ALTERATIONS IN NEURAL PATHWAYS TO THE URINARY-BLADDER OF THE RAT IN RESPONSE TO STREPTOZOTOCIN-INDUCED DIABETES

Voiding dysfunction in diabetics has been attributed to a variety of causes including an axonopathy in autonomic pathways to the urinary bladder. The present study was undertaken to determine whether changes occurred in afferent and efferent neurons supplying bladders of streptozotocin (STZ)-induced diabetic rats. Nine weeks after STZ treatment, the mean cross-sectional area for retrogradely labeled (Fluoro-Gold) bladder neurons in the major pelvic ganglion (MPG) was greater in diabetics (364 mu m(2)) than controls (300 mu m(2)). The number of labeled neurons was similar in these groups.
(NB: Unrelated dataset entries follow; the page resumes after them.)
(** "Sold 3 Eggs for $5" is ASCII text. *)
Lemma parse_sales_input_components_witness :
  ascii_text "Sold 3 Eggs for $5" /\
  (parse_sales_input (VStr "Sold 3 Eggs for $5") = Ok (VNone, VNone, VNone) \/
   (exists (item : chars) (quantity : Z) (price : value),
      parse_sales_input (VStr "Sold 3 Eggs for $5")
        = Ok (VStr (string_of_list_ascii item), VInt quantity, price) /\
      item <> [] /\
      Forall (fun a => is_word a = true /\ is_upper a = false) item /\
      (0 <= quantity)%Z /\
      ((exists p, price = VFloat p /\ 0 <= p) \/ price = VNonFinite PosInf)) \/
   (exists qty : chars,
      token Digit qty /\ (int_max_str_digits < List.length qty)%nat /\
      parse_sales_input (VStr "Sold 3 Eggs for $5") = Raise (too_many_digits qty))).
Proof.
  assert (H : ascii_text "Sold 3 Eggs for $5")
    by (repeat constructor).
  split; [exact H|].
  exact (@parse_sales_input_components "Sold 3 Eggs for $5" H).
Defined.

(** X2. [parse_sales_input] reads a text and its lower-cased form
    alike: lower-casing is idempotent, so nothing of the result depends on
    the case of the input. *)
Theorem parse_sales_input_ignores_case :
  forall text : string,
    parse_sales_input (VStr (lower text)) = parse_sales_input (VStr text).
Proof.
  intros text. unfold parse_sales_input. rewrite lower_idempotent. reflexivity.
Qed.

(** X3. On an ASCII text that, lower-cased, reads: no digit, then an
    integer of at most 4300 digits, whitespace, a word followed by a
    character that is not a word character, text without digit, dollar sign
    or newline, an optional dollar sign and a decimal number that the
    following text cannot extend, [parse_sales_input] returns exactly that
    word, the value of that integer and the float nearest to that decimal
    number (positive infinity when it is too large for a float). *)
Theorem parse_sales_input_reads_the_sentence :
  forall (text : string) (pre qty ws item mid cur i frac post : chars),
  ascii_text text ->
  list_ascii_of_string (lower text)
    = pre ++ qty ++ ws ++ item ++ mid ++ cur ++ (i ++ frac) ++ post ->
  Forall (fun a => is_digit a = false) pre ->
  token Digit qty -> (List.length qty <= int_max_str_digits)%nat ->
  token Space ws -> token Word item ->
  stops Word (mid ++ cur ++ i) ->
  Forall filler mid ->
  cur = [] \/ cur = ["$"%char] ->
  token Digit i -> fraction frac post -> stops Digit post ->
  exists price,
    decimal_value (i ++ frac) = Some price /\
    parse_sales_input (VStr text)
      = Ok (VStr (string_of_list_ascii item), VInt (digits_value qty),
            value_of_float (float_nearest price)).
Proof.
  intros text pre qty ws item mid cur i frac post _ E
         Hpre Hqty Hlen Hws Hitem Hafter Hmid Hcur Hi Hfrac Hpost.
  destruct (py_float_decimal (@fraction_decimal i frac post Hi Hfrac))
    as (price & Hvalue & _ & Hprice).
  exists price. split; [exact Hvalue|].
  unfold parse_sales_input. rewrite E.
  rewrite (@sentence_search pre qty ws item mid cur i frac post
             Hpre Hqty Hws Hitem Hafter Hmid Hcur Hi Hfrac Hpost).
  change (group_text [(3, i ++ frac); (2, item); (1, qty)]%nat 1) with qty.
  change (group_text [(3, i ++ frac); (2, item); (1, qty)]%nat 2) with item.
  change (group_text [(3, i ++ frac); (2, item); (1, qty)]%nat 3) with (i ++ frac).
  rewrite (py_int_token Hqty Hlen), Hprice. reflexivity.
Qed.

(** "Sold 3 Eggs for $5.50 today" is read as eggs, 3, 5.5. *)
Lemma parse_sales_input_reads_the_sentence_witness :
  parse_sales_input (VStr "Sold 3 Eggs for $5.50 today")
  = Ok (VStr "eggs", VInt 3, VFloat (11 # 2)).
Proof.
  destruct (@parse_sales_input_reads_the_sentence
              "Sold 3 Eggs for $5.50 today"
              (list_ascii_of_string "sold ") (list_ascii_of_string "3")
              (list_ascii_of_string " ") (list_ascii_of_string "eggs")
              (list_ascii_of_string " for ") (list_ascii_of_string "$")
              (list_ascii_of_string "5") (list_ascii_of_string ".50")
              (list_ascii_of_string " today")
              ltac:(repeat constructor)
              eq_refl
              ltac:(repeat constructor)
              ltac:(split; [discriminate|reflexivity])
              ltac:(apply Nat.leb_le; reflexivity)
              ltac:(split; [discriminate|reflexivity])
              ltac:(split; [discriminate|reflexivity])
              eq_refl
              ltac:(repeat (constructor;
                            [split; [reflexivity|split; [reflexivity|discriminate]]|]);
                    constructor)
              ltac:(right; reflexivity)
              ltac:(split; [discriminate|reflexivity])
              ltac:(right; exists (list_ascii_of_string "50"); split; reflexivity)
              eq_refl)
    as (price & Hprice & Hrun).
  vm_compute in Hprice. inversion Hprice; subst price.
  rewrite Hrun. vm_compute. reflexivity.
Defined.

(** X4. [compute_summary] never fails, and its three counts agree: the
    units per hour summed over the 24 hours, the units per item summed over
    the items, and [total_sales_count] are all the total of the quantities. *)
Theorem compute_summary_adds_up :
  forall sales : list sale,
  exists sm,
    compute_summary sales = Ok sm /\
    values_total (hourly_sales sm) = total_sales_count sm /\
    values_total (items_sold sm) = total_sales_count sm /\
    total_sales_count sm = units_of sales.
Proof.
  intros [|s rest].
  - eexists. split; [reflexivity|]. repeat split; reflexivity.
  - set (sales := s :: rest).
    destruct (count_hours_ok sales) as (d & E & _).
    unfold compute_summary. fold sales.
    change (match sales with [] => ?a | _ :: _ => ?b end) with b.
    rewrite E. eexists. split; [reflexivity|].
    cbn [hourly_sales items_sold total_sales_count].
    rewrite sum_Z_units.
    split; [rewrite (count_hours_total _ _ E); reflexivity|].
    split; [|reflexivity].
    unfold count_items. rewrite count_items_total_from. reflexivity.
Qed.

(** X5. The keys of [items_sold] are the distinct item names of the
    sales, each once, in the order of their first occurrence. *)
Theorem items_sold_keys :
  forall sales : list sale,
  exists sm,
    compute_summary sales = Ok sm /\
    map fst (items_sold sm) = first_seen (map item_name sales) /\
    NoDup (map fst (items_sold sm)) /\
    (forall name, In name (map fst (items_sold sm))
                  <-> In name (map item_name sales)).
Proof.
  intros sales.
  assert (Hkeys : map fst (count_items sales) = first_seen (map item_name sales)).
  { unfold count_items, first_seen. apply (count_items_keys_from sales []). }
  destruct (@first_seen_from (map item_name sales) [] (NoDup_nil _)) as [Hnd Hin].
  fold (first_seen (map item_name sales)) in Hnd, Hin.
  destruct sales as [|s rest].
  - eexists. split; [reflexivity|]. simpl.
    split; [reflexivity|]. split; [constructor|tauto].
  - set (sales := s :: rest) in *.
    destruct (count_hours_ok sales) as (d & E & _).
    unfold compute_summary. fold sales.
    change (match sales with [] => ?a | _ :: _ => ?b end) with b.
    rewrite E. eexists. split; [reflexivity|]. cbn [items_sold].
    rewrite Hkeys. split; [reflexivity|]. split; [exact Hnd|].
    intros name. rewrite Hin. simpl. tauto.
Qed.

(** X6. The counts of the summary do not depend on the order of the
    rows: for two orderings of the same sales the count, the units of every
    item, the best-selling quantity and the units of every hour are the same.
    The revenue does depend on it, since every addition is rounded to 28
    digits: 1E27 + 0.4 + 0.4 is 1E27, and 0.4 + 0.4 + 1E27 is 1E27 + 1. *)
Theorem compute_summary_order_independent :
  (forall sales sales' : list sale,
   Permutation sales sales' ->
   exists sm sm',
     compute_summary sales = Ok sm /\ compute_summary sales' = Ok sm' /\
     total_sales_count sm = total_sales_count sm' /\
     (forall name, lookup (items_sold sm) name = lookup (items_sold sm') name) /\
     best_selling_quantity sm = best_selling_quantity sm' /\
     (forall h, (h < 24)%nat ->
        hour_get (hourly_sales sm) h = hour_get (hourly_sales sm') h)) /\
  (exists sm sm',
     compute_summary
       [Sale 1 "gold" 1 (inject_Z (10 ^ 27)) (clock 9 0);
        Sale 2 "kuih" 1 (4 # 10) (clock 9 0);
        Sale 3 "kuih" 1 (4 # 10) (clock 9 0)] = Ok sm /\
     compute_summary
       [Sale 3 "kuih" 1 (4 # 10) (clock 9 0);
        Sale 2 "kuih" 1 (4 # 10) (clock 9 0);
        Sale 1 "gold" 1 (inject_Z (10 ^ 27)) (clock 9 0)] = Ok sm' /\
     total_revenue sm = inject_Z (10 ^ 27) /\
     total_revenue sm' = inject_Z (10 ^ 27 + 1)).
Proof.
  split.
  2:{ do 2 eexists. split; [reflexivity|]. split; [reflexivity|].
      split; vm_compute; reflexivity. }
  intros sales sales' Hperm.
  destruct (summary_figures sales)
    as (sm & E & Hcnt & Hitems & Hnd & Hbest & Hhours & _).
  destruct (summary_figures sales')
    as (sm' & E' & Hcnt' & Hitems' & Hnd' & Hbest' & Hhours' & _).
  exists sm, sm'. split; [exact E|]. split; [exact E'|].
  assert (Hlookup : forall name,
            lookup (items_sold sm) name = lookup (items_sold sm') name).
  { intros name. rewrite Hitems, Hitems'.
    pose proof (filter_perm (fun s => (item_name s =? name)%string) Hperm) as Hf.
    fold (sold_as name sales) (sold_as name sales') in Hf.
    destruct (sold_as name sales) as [|a l] eqn:Ea;
      destruct (sold_as name sales') as [|a' l'] eqn:Ea'.
    - reflexivity.
    - apply Permutation_nil in Hf. discriminate.
    - symmetry in Hf. apply Permutation_nil in Hf. discriminate.
    - f_equal. apply units_of_perm. exact Hf. }
  assert (Hin : forall e, In e (items_sold sm) <-> In e (items_sold sm')).
  { intros [k v]. split; intros H.
    - apply lookup_in. rewrite <- Hlookup. apply in_lookup; assumption.
    - apply lookup_in. rewrite Hlookup. apply in_lookup; assumption. }
  split; [rewrite Hcnt, Hcnt'; apply units_of_perm; exact Hperm|].
  split; [exact Hlookup|].
  split.
  { destruct Hbest as [[He Hq]|(b & Hb & _ & Hmax)];
      destruct Hbest' as [[He' Hq']|(b' & Hb' & _ & Hmax')].
    - congruence.
    - apply Hin in Hb'. rewrite He in Hb'. destruct Hb'.
    - apply Hin in Hb. rewrite He' in Hb. destruct Hb.
    - apply Hin in Hb. apply Hmax' in Hb.
      apply Hin in Hb'. apply Hmax in Hb'. simpl in *. lia. }
  intros h Hh. rewrite (Hhours h Hh), (Hhours' h Hh). f_equal.
  apply units_of_perm. apply filter_perm. exact Hperm.
Qed.

(** The ledger of the example and its reverse. *)
Lemma compute_summary_order_independent_witness :
  exists sm sm',
    compute_summary (ledger two_sales) = Ok sm /\
    compute_summary (rev (ledger two_sales)) = Ok sm' /\
    total_sales_count sm = total_sales_count sm' /\
    best_selling_quantity sm = best_selling_quantity sm'.
Proof.
  destruct (proj1 compute_summary_order_independent
              (ledger two_sales) (rev (ledger two_sales))
              (Permutation_rev (ledger two_sales)))
    as (sm & sm' & E & E' & Hcnt & _ & Hbest & _).
  exists sm, sm'. auto.
Defined.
In contrast, mean cross-sectional areas of bladder afferent neurons labeled with WGA-HRP in the L(6) and S-1 dorsal root ganglia (DRG) were smaller (393 mu m(2)) in diabetics than in normal rats (528 mu m(2)). In addition, very few DRG neurons were labeled in STZ-treated rats and transganglionic labeling of bladder afferent projections in the L(6) and S-1 spinal cord with WGA-HRP was sparse. Radioimmunoassay studies revealed that substance P was reduced by 70% in the MPG and by 40% in L(6) DRG, yet this peptide was unchanged in the bladders of diabetic rats. The amounts of VIP in the MPG and DRG of diabetics and controls were similar, while VIP in the bladder was increased in diabetics. These observations indicate that both afferent and efferent neurons innervating the urinary bladder are altered in the STZ-induced diabetic rat. In addition, axonal transport in visceral afferent pathways may be disrupted.